Problem to work on — From the entries below, copy every line where the string "characters" appears.
-------- Given entries --------
(** The groups of [downloadAll]: for every topic, the files of the results
    that have it and the metadata of the first of them. *)
Definition downloadStep
  (topicGroups : list (str * (list ExtractedFile * option Metadata)))
  (entry : str * Result)
  : list (str * (list ExtractedFile * option Metadata)) :=
  let '(file, result) := entry in
  if hasFiles result then
    let topicGroups1 :=
      if negb (mapHas (topicOf result) topicGroups)
      then mapSet (topicOf result)
                  ([], match result with
                       | Extracted _ _ _ metadata => Some metadata
                       | _ => None
                       end)
                  topicGroups
      else topicGroups in
    match mapGet (topicOf result) topicGroups1 with
    | Some (files, metadata) =>
        mapSet (topicOf result) (files ++ filesOf result, metadata)
               topicGroups1
    | None => topicGroups1
    end
  else topicGroups.

Definition downloadGroups (results : list (str * Result))
  : list (str * (list ExtractedFile * option Metadata)) :=
  fold_left downloadStep results [].

End CodeExtractorApp.


Import CodeExtractor.

(** * Vocabulary of the properties *)

(** ** The matcher *)

(** The least number of characters a match of the pattern consumes. *)
Fixpoint minLen (r : regex) : nat :=
  match r with
  | Empty => 0
  | Chr _ => 1
  | Class _ => 1
  | Seq r1 r2 => minLen r1 + minLen r2
  | Alt r1 r2 => Nat.min (minLen r1) (minLen r2)
  | Star _ _ => 0
  | Group _ r1 => minLen r1
  | Bol => 0
  | Eol => 0
  end.

(** [z'] is [z] moved forward over at least [n] characters of the text. *)
Definition reach (n : nat) (z z' : pos) : Prop :=
  exists l, after z = l ++ after z'
            /\ before z' = rev l ++ before z
            /\ n <= length l.

(** The text a position belongs to. *)
Definition textOf (z : pos) : str := rev (before z) ++ after z.

(** What a match of a pattern is, without the priorities of the matcher:
    [matches r z cs z' cs'] when [r] matches the text between the positions
    [z] and [z'] and turns the captures [cs] into [cs']. *)
Inductive matches (icase multi : bool)
  : regex -> pos -> captures -> pos -> captures -> Prop :=
| M_Empty z cs : matches icase multi Empty z cs z cs
| M_Chr c x xs bef cs :
    chrMatches icase c x = true ->
    matches icase multi (Chr c) (mkPos bef (x :: xs)) cs (mkPos (x :: bef) xs) cs
| M_Class (p : char -> bool) x xs bef cs :
    p x = true ->
    matches icase multi (Class p) (mkPos bef (x :: xs)) cs
            (mkPos (x :: bef) xs) cs
| M_Seq r1 r2 z cs z1 cs1 z2 cs2 :
    matches icase multi r1 z cs z1 cs1 ->
    matches icase multi r2 z1 cs1 z2 cs2 ->
    matches icase multi (Seq r1 r2) z cs z2 cs2
| M_AltL r1 r2 z cs z1 cs1 :
    matches icase multi r1 z cs z1 cs1 ->
    matches icase multi (Alt r1 r2) z cs z1 cs1
| M_AltR r1 r2 z cs z1 cs1 :
    matches icase multi r2 z cs z1 cs1 ->
    matches icase multi (Alt r1 r2) z cs z1 cs1
| M_StarNil g r z cs : matches icase multi (Star g r) z cs z cs
| M_StarCons g r z cs z1 cs1 z2 cs2 :
    matches icase multi r z cs z1 cs1 ->
    matches icase multi (Star g r) z1 cs1 z2 cs2 ->
    matches icase multi (Star g r) z cs z2 cs2
| M_Group i r z cs z1 cs1 :
    matches icase multi r z cs z1 cs1 ->
    matches icase multi (Group i r) z cs z1
            ((i, firstn (length (after z) - length (after z1)) (after z)) :: cs1)
| M_Bol z cs : atBol multi z = true -> matches icase multi Bol z cs z cs
| M_Eol z cs : atEol multi z = true -> matches icase multi Eol z cs z cs.

(** Patterns without capture groups. *)
Fixpoint noGroups (r : regex) : bool :=
  match r with
  | Seq r1 r2 | Alt r1 r2 => noGroups r1 && noGroups r2
  | Star _ r1 => noGroups r1
  | Group _ _ => false
  | _ => true
  end.

(** The characters outside a class. *)
Definition outside (p : char -> bool) : char -> bool := fun c => negb (p c).

(** The longest prefix of characters of a class. *)
Fixpoint takeWhile (p : char -> bool) (s : str) : str :=
  match s with
  | [] => []
  | c :: s' => if p c then c :: takeWhile p s' else []
  end.

(** The text starts with no character of the class. *)
Definition stops (p : char -> bool) (rest : str) : Prop :=
  match rest with
  | [] => True
  | y :: _ => p y = false
  end.

(** ** The scanners *)

(** The matches that the loop of [extractMarkdownCodeBlocks] goes through,
    from [lastIndex] on. *)
Fixpoint fenceMatches (fuel : nat) (lastIndex : pos) : list MatchResult :=
  match fuel with
  | O => []
  | S fuel' =>
      match searchFrom fencePattern lastIndex with
      | None => []
      | Some res => mkResult res :: fenceMatches fuel' (mend (mkResult res))
      end
  end.

Definition fencedMatches (content : str) : list MatchResult :=
  fenceMatches (S (length content)) (mkPos [] content).

(** The 1-based number of the line that holds the character of index
    [offset]: one more than the number of newlines before it. *)
Definition lineNumberAt (content : str) (offset : nat) : nat :=
  S (count_occ N.eq_dec (firstn offset content) NL).

(** The indented runs the scanner ends, with the index of their first line,
    in the order in which they end: a run is ended by a line that is
    neither indented nor blank, or by the end of the text.  (A line of that
    kind outside a run ends an empty run.) *)
Fixpoint runsFrom (lines : list str) (i : nat) (current : list str)
  (start : nat) : list (nat * list str) :=
  match lines with
  | [] => [(start, current)]
  | line :: rest =>
      if continuesRun line (mkScan [] current start)
      then runsFrom rest (S i) (current ++ [line])
                    (if Nat.eqb (length current) 0 then i else start)
      else (start, current) :: runsFrom rest (S i) [] start
  end.

Definition indentedRuns (content : str) : list (nat * list str) :=
  runsFrom (split_nl content) 0 [] 0.

Definition flushRun (run : nat * list str) : list CodeBlock.t :=
  flush (snd run) (fst run).

(** The signatures of [looksLikeCode] that match a text. *)
Definition matchingSignatures (content : str) : list RegExp :=
  filter (fun pattern => test pattern content) codePatterns.

(** A candidate of the classifier matches a text when one of its
    signatures does. *)
Definition candidateMatches (entry : str * list RegExp) (content : str) : Prop :=
  exists pattern, In pattern (snd entry) /\ test pattern content = true.

(** ** De-duplication *)

(** The indented blocks that the loop of [extractCodeBlocks] keeps, when
    [known] are the blocks collected so far. *)
Fixpoint retained (known indented : list CodeBlock.t) : list CodeBlock.t :=
  match indented with
  | [] => []
  | b :: rest =>
      if existsb (overlaps b) known then retained known rest
      else b :: retained (known ++ [b]) rest
  end.

(** [p] occurs in [s]. *)
Definition occursIn (p s : str) : Prop := exists pre post, s = pre ++ p ++ post.

(** An indented block is a duplicate of a fenced one: their start lines
    differ by less than 5 and the first 100 characters of its content occur
    in the content of the fenced block. *)
Definition duplicateOf (indented fenced : CodeBlock.t) : Prop :=
  (Z.abs (Z.of_nat (CodeBlock.startLine indented)
          - Z.of_nat (CodeBlock.startLine fenced)) < 5)%Z
  /\ occursIn (firstn 100 (CodeBlock.content indented))
              (CodeBlock.content fenced).

(** The blocks come at least five lines apart. *)
Definition spaced (a b : CodeBlock.t) : Prop :=
  CodeBlock.startLine a + 5 <= CodeBlock.startLine b.

(** ** Topics and files *)

(** The pattern of a top-level heading, the first of the title patterns. *)
Definition h1Pattern : RegExp :=
  rem (cat [Bol; L "#"; Plus s_; Group 1 (Plus dot); Eol]).

(** The patterns of a second-level heading, of a [Title:] line and of a
    [Subject:] line. *)
Definition h2Pattern : RegExp :=
  rem (cat [Bol; L "##"; Plus s_; Group 1 (Plus dot); Eol]).
Definition titleLinePattern : RegExp :=
  rem (cat [Bol; L "Title:"; star s_; Group 1 (Plus dot); Eol]).
Definition subjectLinePattern : RegExp :=
  rem (cat [Bol; L "Subject:"; star s_; Group 1 (Plus dot); Eol]).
--------
Exercise answer —
(** The least number of characters a match of the pattern consumes. *)
(** [z'] is [z] moved forward over at least [n] characters of the text. *)
(** The characters outside a class. *)
(** The longest prefix of characters of a class. *)
    differ by less than 5 and the first 100 characters of its content occur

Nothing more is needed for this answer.